Seventy-eight licensed and experienced drivers between the ages of 25 and 65 (M=44.0, SD=10.7) completed the study. Eligible participants were prescreened for previous experience with ACC, which included ownership of a vehicle with ACC, understanding the difference between ACC and standard cruise control, and experience using ACC.
The study took place at the National Advanced Driving Simulator at the University of Iowa. The simulator contained a full Toyota Camry cab and 360-degree wraparound display. The ACC implemented in the simulator was representative of currently available systems and incorporated realistic features of the ACC user interface.
Based on responses to the initial screening questionnaire, participants were placed in either the “strong” (N = 39) or “weak” (N = 39) mental model group. Both groups received introductory and basic training material regarding ACC during the session, such as how to turn on and adjust the system; however, only participants in the strong group received detailed information on the ACC’s function and limitations across various situations. An assessment of the quality of mental models in the two groups, administered before the experimental sessions, revealed clear and significant differences between the two groups (strong: 93% accuracy; weak: 66% accuracy). These results strongly corroborate the differences between the two groups in terms of their knowledge and understanding of the ACC system.

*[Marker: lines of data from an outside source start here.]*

(** Unfolds the monadic plumbing of a negotiation call. *)
Ltac run_negotiation :=
  unfold StartRTM, ConnectRTM, StartRTMContext, ConnectRTMContext,
    context_WithTimeout, cancel_timeout, call_post, call_Debugln, call_Debugf,
    get_api, request, mbind, M_bind, bind, ret in *;
  cbn [client net logger timers fst snd] in *.

Lemma disarm_newest (d : time.Duration) (ts : list time.Duration) :
  disarm d (d :: ts) = ts.
Proof. cbn [disarm]. now rewrite Z.eqb_refl. Qed.

(** C1. When the server answers a negotiation request with [ok = false],
    [StartRTMContext] and [ConnectRTMContext] return a nil Info, the empty
    URL and, as the error, the very [Error] value of the response. *)
Theorem rejection_returned_verbatim (ctx : Context) (w : World) :
  (forall resp n,
     request ctx "rtm.start" w = ((None, resp), n) ->
     Ok (response_WebResponse resp) = false ->
     (StartRTMContext ctx w).1
       = (None, "", Some (ErrApp (WebResponse_Error (response_WebResponse resp)))))
  /\
  (forall resp n,
     request ctx "rtm.connect" w = ((None, resp), n) ->
     Ok (response_WebResponse resp) = false ->
     (ConnectRTMContext ctx w).1
       = (None, "", Some (ErrApp (WebResponse_Error (response_WebResponse resp))))).
Proof.
  split; intros resp n Hpost Hok; run_negotiation;
    rewrite Hpost; cbn; now rewrite Hok.
Qed.

(** C2. [StartRTM] and [ConnectRTM] run their context-taking variant under
    a context derived from [Background] whose only timeout is
    [WEBSOCKET_DEFAULT_TIMEOUT], that is 10 seconds (10^10 ns, an [int64]),
    and yield the same result and the same world as that variant. *)
Theorem default_timeout_entry_points (w : World) :
  WEBSOCKET_DEFAULT_TIMEOUT = 10 * time.Second
  /\ WEBSOCKET_DEFAULT_TIMEOUT = 10000000000
  /\ time.min_int64 <= WEBSOCKET_DEFAULT_TIMEOUT <= time.max_int64
  /\ timeouts (WithTimeout Background WEBSOCKET_DEFAULT_TIMEOUT) = [10 * time.Second]
  /\ StartRTM w = StartRTMContext (WithTimeout Background WEBSOCKET_DEFAULT_TIMEOUT) w
  /\ ConnectRTM w = ConnectRTMContext (WithTimeout Background WEBSOCKET_DEFAULT_TIMEOUT) w.
Proof.
  split; [reflexivity|]. split; [reflexivity|].
  split; [split; discriminate|]. split; [reflexivity|].
  split; run_negotiation;
    destruct (post _ _ _ _ _ _) as [[[e|] resp] n];
    cbn [client net logger timers];
    try destruct (Ok _); cbn [negb client net logger timers];
    now rewrite disarm_newest.
Qed.

(** C3. When the server answers with [ok = true], [StartRTMContext] (which
    requests "rtm.start") and [ConnectRTMContext] (which requests
    "rtm.connect") return the Info of the response, its [URL] field
    unchanged as the websocket URL, and a nil error. *)
Theorem success_returns_info_and_its_url (ctx : Context) (w : World) :
  (forall resp n,
     request ctx "rtm.start" w = ((None, resp), n) ->
     Ok (response_WebResponse resp) = true ->
     (StartRTMContext ctx w).1
       = (Some (response_Info resp), Info_URL (response_Info resp), None))
  /\
  (forall resp n,
     request ctx "rtm.connect" w = ((None, resp), n) ->
     Ok (response_WebResponse resp) = true ->
     (ConnectRTMContext ctx w).1
       = (Some (response_Info resp), Info_URL (response_Info resp), None)).
Proof.
  split; intros resp n Hpost Hok; run_negotiation;
    rewrite Hpost; cbn; now rewrite Hok.
Qed.
(** * twitch_parsing.py: chat-log classifiers, stream summary and revenue

    A shallow embedding of [twitch_parsing.py].

    - Strings are lists of characters; a character is one of the code points
      U+0000..U+00FF, and the classes [\d], [\w], [.] and the methods
      [str.lower], [str.strip] are the ones Python gives on that range.
    - The patterns are compiled to opcode sequences and run by a backtracking
      matcher with the priorities of Python's [re]: [*?] tries the shortest
      repetition first, [+] the longest, [search] the leftmost start.
    - Integers are [Z]: the counts and sums of a chat log stay far inside the
      64-bit columns that hold them.  [int] reads a string of digits of any
      length.
    - Python floats and NumPy float64 values are binary64 numbers
      ([PrimFloat.float]) with the IEEE operations of the kernel.
    - Exceptions are values of an error type, threaded through a result type.
    - A frame is the list of its rows; a dict is an association list in
      insertion order.
    - The block run as a script is a function of its arguments, given the
      files found under each folder and the width of the terminal; what it
      prints is the list of the printed values. *)

From Stdlib Require Import Ascii String ZArith NArith Lia Bool Floats List.
From Stdlib Require Import Permutation.
Import ListNotations.

Set Warnings "-inexact-float".

(** ** Python strings *)

Module Py.

Definition str := list ascii.

(** A string literal of the source. *)
Definition lit (s : string) : str := list_ascii_of_string s.

Definition code (a : ascii) : N := N_of_ascii a.

Definition in_range (lo hi : N) (a : ascii) : bool :=
  (N.leb lo (code a) && N.leb (code a) hi)%bool.

Definition newline : ascii := ascii_of_N 10.
Definition dquote : ascii := ascii_of_N 34.

(** [\d] of a str pattern: the decimal digits (Unicode category Nd). *)
Definition is_digit (a : ascii) : bool := in_range 48 57 a.

(** [\w] of a str pattern: alphanumeric characters and the underscore. *)
Definition is_word (a : ascii) : bool :=
  existsb (fun r => in_range (fst r) (snd r) a)
    [(48, 57); (65, 90); (95, 95); (97, 122); (170, 170); (178, 179);
     (181, 181); (185, 186); (188, 190); (192, 214); (216, 246); (248, 255)]%N.

(** Characters removed by [str.strip()]. *)
Definition is_space (a : ascii) : bool :=
  existsb (fun r => in_range (fst r) (snd r) a)
    [(9, 13); (28, 32); (133, 133); (160, 160)]%N.

Definition lower_char (a : ascii) : ascii :=
  if (in_range 65 90 a || in_range 192 214 a || in_range 216 222 a)%bool
  then ascii_of_N (code a + 32) else a.

(** [s.lower()] *)
Definition lower (s : str) : str := map lower_char s.

Fixpoint lstrip (s : str) : str :=
  match s with
  | a :: s' => if is_space a then lstrip s' else s
  | [] => []
  end.
(** [str.lower] on one code point below 256: A..Z and the Latin-1 capitals
    0xC0..0xDE (the multiplication sign 0xD7 apart) move up by 32. *)
Definition lower_char (c : ascii) : ascii :=
  let n := N_of_ascii c in
  if ((65 <=? n) && (n <=? 90) || (192 <=? n) && (n <=? 222) && negb (n =? 215))%N
  then ascii_of_N (n + 32) else c.

Fixpoint lower (s : string) : string :=
  match s with
  | EmptyString => EmptyString
  | String c s' => String (lower_char c) (lower s')
  end.

(** [str.split()] without argument: the maximal runs of non-whitespace.
    [cur] is the word being read; it is empty between words. *)
Fixpoint split_from (cur : string) (s : string) : list string :=
  match s with
  | EmptyString => if decide (cur = "") then [] else [cur]
  | String c s' =>
      if is_space c
      then (if decide (cur = "") then split_from "" s' else cur :: split_from "" s')
      else split_from (cur +:+ String c "") s'
  end.

Definition split (s : string) : list string := split_from "" s.

(** [sep.join(words)]. *)
Definition join (sep : string) (words : list string) : string :=
  String.concat sep words.

Fixpoint lstrip (s : string) : string :=
  match s with
  | EmptyString => EmptyString
  | String c s' => if is_space c then lstrip s' else s
  end.

Fixpoint rstrip (s : string) : string :=
  match s with
  | EmptyString => EmptyString
  | String c s' =>
      let r := rstrip s' in
      if is_space c && bool_decide (r = "") then "" else String c r
  end.

(** [str.strip()]. *)
Definition strip (s : string) : string := rstrip (lstrip s).

(** The characters of a string, as Python iterates over a [str]. *)
Fixpoint chars (s : string) : list string :=
  match s with
  | EmptyString => []
  | String c s' => String c "" :: chars s'
  end.

(** ** Numbers *)

(** [len(...)] as it enters a true division: an [int] turned into a float
    (exact below 2^53). *)
Definition float_of_nat (n : nat) : float :=
  PrimFloat.of_uint63 (Uint63.of_Z (Z.of_nat n)).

During the experimental drives, participants interacted with and engaged the ACC based on their knowledge of the system and the experimenter instructions. The driving environments were designed to mimic the range of operational design domains for ACC. Specific safety-critical or edge-case events, representing situations that possibly exceeded the capability of the ACC system, were integrated into the drive to measure potential errors stemming from incorrect or incomplete mental models. These events included: a slow-moving vehicle ahead, a slow-moving motorcycle ahead, a work zone, a fast-moving merging vehicle, a slow-moving semi-truck, and an offset lead vehicle. For most of the edge-case scenarios there were 1-2 vehicles in the adjacent lane, making it more difficult for the participant to make a quick, evasive maneuver around the obstacle.